Definition is_waiting (t : thread) : bool := match t with Waiting => true | _ => false end.
Definition wake (t : thread) : thread := match t with Waiting => Ready | t => t end.

(** [notify_one]: wakes the waiting thread [i]; nothing if none waits. *)
Definition notify_one (p : Pool) (i : nat) : option Pool :=
  match to_notify p with
  | O => None
  | S n =>
    let p := { p with to_notify := n } in
    if existsb is_waiting (threads_ p) then
      match threads_ p !! i with
      | Some Waiting => Some { p with threads_ ::= <[i := Ready]> }
      | _ => None
      end
    else Some p
  end.

(** An iteration of [worker_loop] up to the job, or the end of the job. *)
Definition worker_step (p : Pool) (i : nat) : option Pool :=
  match threads_ p !! i with
  | Some Ready =>
    match q_ p with
    | [] => Some { p with threads_ ::= <[i := if running_ p then Waiting else Exited]> }
    | j :: q => Some { p with q_ := q; threads_ ::= <[i := Running j]>; started ::= (fun l => l ++ [j]) }
    end
  | Some (Running j) => Some { p with threads_ ::= <[i := Ready]>; finished ::= (fun l => l ++ [j]) }
  | _ => None
  end.

(** The three parts of [stop]. *)
Definition stop_flag (p : Pool) : Pool :=
  if running_ p then { p with running_ := false; stop_at := Flagged; posted_at_stop := posted p } else p.

Definition stop_notify (p : Pool) : option Pool :=
  match stop_at p with
  | Flagged => Some { p with threads_ ::= fmap wake; stop_at := Notified }
  | _ => None
  end.

Definition is_exited (t : thread) : bool := match t with Exited => true | _ => false end.

Definition stop_join (p : Pool) : option Pool :=
  match stop_at p with
  | Notified => if forallb is_exited (threads_ p)
                then Some { p with stop_at := Joined; threads_ := []; q_ := [] } else None
  | _ => None
  end.

(** ** Runs *)
(** What the program does on its own once something was posted. *)
Inductive sys_step : Pool -> Pool -> Prop :=
| step_worker p i p' : worker_step p i = Some p' -> sys_step p p'
| step_notify p i p' : notify_one p i = Some p' -> sys_step p p'.

(** What its clients do, and spurious wake-ups.  The pool is started and
    posted to only before [stop] is over, and started only before it begins. *)
Inductive env_step : Pool -> Pool -> Prop :=
| step_start p n : stop_at p = NotStopped -> env_step p (pool_start p (S n))
| step_post p j : stop_at p <> Joined -> env_step p (pool_post p j)
| step_stop p : env_step p (stop_flag p)
| step_stop_notify p p' : stop_notify p = Some p' -> env_step p p'
| step_spurious p i : threads_ p !! i = Some Waiting -> env_step p { p with threads_ ::= <[i := Ready]> }.

Inductive pool_reach : Pool -> Prop :=
| pool_reach_new : pool_reach pool_new
| pool_reach_sys p p' : pool_reach p -> sys_step p p' -> pool_reach p'
| pool_reach_env p p' : pool_reach p -> env_step p p' -> pool_reach p'.

Definition jobs_of (t : thread) : list J := match t with Running j => [j] | _ => [] end.

Definition awake (t : thread) : Prop := match t with Ready | Running _ => True | _ => False end.

Record pool_inv (p : Pool) : Prop := {
  pi_fifo : started p ++ q_ p = posted p;
  pi_jobs : started p ≡ₚ finished p ++ (threads_ p ≫= jobs_of);
  pi_wake : q_ p <> [] -> Exists awake (threads_ p) \/ (0 < to_notify p)%nat \/
    Forall (fun t => t <> Waiting) (threads_ p);
  pi_idle : stop_at p = NotStopped -> running_ p = false -> threads_ p = [];
  pi_exit : Exited ∈ threads_ p -> running_ p = false /\ posted_at_stop p `prefix_of` started p;
  pi_stop : stop_at p <> NotStopped -> running_ p = false /\ posted_at_stop p `prefix_of` posted p;
}.

(** ** The invariant *)
Lemma jobs_insert l i t t' :
  l !! i = Some t -> (<[i := t']> l ≫= jobs_of) ++ jobs_of t ≡ₚ (l ≫= jobs_of) ++ jobs_of t'.
Proof.
  intros Hi. pose proof (lookup_lt_Some _ _ _ Hi) as Hl.
  rewrite insert_take_drop by done. rewrite <-(take_drop_middle l i t Hi) at 3.
  rewrite !bind_app. cbn. solve_Permutation.
Qed.

(** Replacing a thread by one with the same jobs. *)
Lemma jobs_insert_same l i t t' :
  l !! i = Some t -> jobs_of t' = jobs_of t -> <[i := t']> l ≫= jobs_of ≡ₚ l ≫= jobs_of.
Proof.
  intros Hi Ht. pose proof (jobs_insert l i t t' Hi) as H. rewrite Ht in H.
  by apply Permutation_app_inv_r in H.
Qed.

Lemma insert_elem (l : list thread) i t x : x ∈ <[i := t]> l -> x = t \/ x ∈ l.
Proof.
  rewrite !list_elem_of_lookup. intros [k Hk].
  apply list_lookup_insert_Some in Hk as [(_ & <- & _)|[_ Hk]]; [by left|right; by exists k].
Qed.

Lemma awake_insert l i t : (i < length l)%nat -> awake t -> Exists awake (<[i := t]> l).
Proof.
  intros Hi Ht. apply Exists_exists. exists t. split; [|done].
  apply list_elem_of_lookup. exists i. by apply list_lookup_insert_eq.
Qed.

Lemma worker_step_inv p i p' : pool_inv p -> worker_step p i = Some p' -> pool_inv p'.
Proof.
  intros [H1 H2 H3 H4 H5 H6]. unfold worker_step.
  destruct (threads_ p !! i) as [t|] eqn:Hi; [|done]. pose proof (lookup_lt_Some _ _ _ Hi) as Hl.
  destruct t as [| |j|]; [done| | |done].
  - destruct (q_ p) as [|j q] eqn:Hq; intros [= <-].
    + rewrite app_nil_r in H1.
      split; cbn; rewrite ?Hq, ?app_nil_r; try done.
      * rewrite H2. f_equiv. symmetry. apply (jobs_insert_same _ i Ready); [done|by destruct (running_ p)].
      * intros Hs Hr. by rewrite (H4 Hs Hr) in Hi.
      * intros [He|He]%insert_elem; [|auto]. destruct (running_ p) eqn:Hr; [done|]. split; [done|].
        destruct (stop_at p) eqn:Hs; [by rewrite (H4 eq_refl eq_refl) in Hi|..];
          rewrite H1; by apply H6.
    + split; cbn.
      * by rewrite <-app_assoc.
      * pose proof (jobs_insert _ i Ready (Running j) Hi) as Hp. cbn in Hp. rewrite app_nil_r in Hp.
        rewrite H2, Hp. solve_Permutation.
      * intros _. left. by apply awake_insert.
      * intros Hs Hr. by rewrite (H4 Hs Hr) in Hi.
      * intros [He|He]%insert_elem; [done|]. destruct (H5 He) as [? ?]. split; [done|].
        by apply prefix_app_r.
      * done.
  - intros [= <-]. split; cbn; try done.
    + pose proof (jobs_insert _ i (Running j) Ready Hi) as Hp. cbn in Hp. rewrite app_nil_r in Hp.
      rewrite H2, <-Hp. solve_Permutation.
    + intros _. left. by apply awake_insert.
    + intros Hs Hr. by rewrite (H4 Hs Hr) in Hi.
    + intros [He|He]%insert_elem; [done|auto].
Qed.

Lemma wake_inv p i :
  threads_ p !! i = Some Waiting -> pool_inv p -> pool_inv { p with threads_ ::= <[i := Ready]> }.
Proof.
  intros Hi [H1 H2 H3 H4 H5 H6]. pose proof (lookup_lt_Some _ _ _ Hi) as Hl. split; cbn; try done.
  - rewrite H2. f_equiv. symmetry. by apply (jobs_insert_same _ i Waiting).
  - intros _. left. by apply awake_insert.
  - intros Hs Hr. by rewrite (H4 Hs Hr) in Hi.
  - intros [He|He]%insert_elem; [done|auto].
Qed.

══════════════════════════════

* _Problem details_: How many lines of the listing above contain the string "auto"? Only the number is wanted.

* _Exercise response_: 3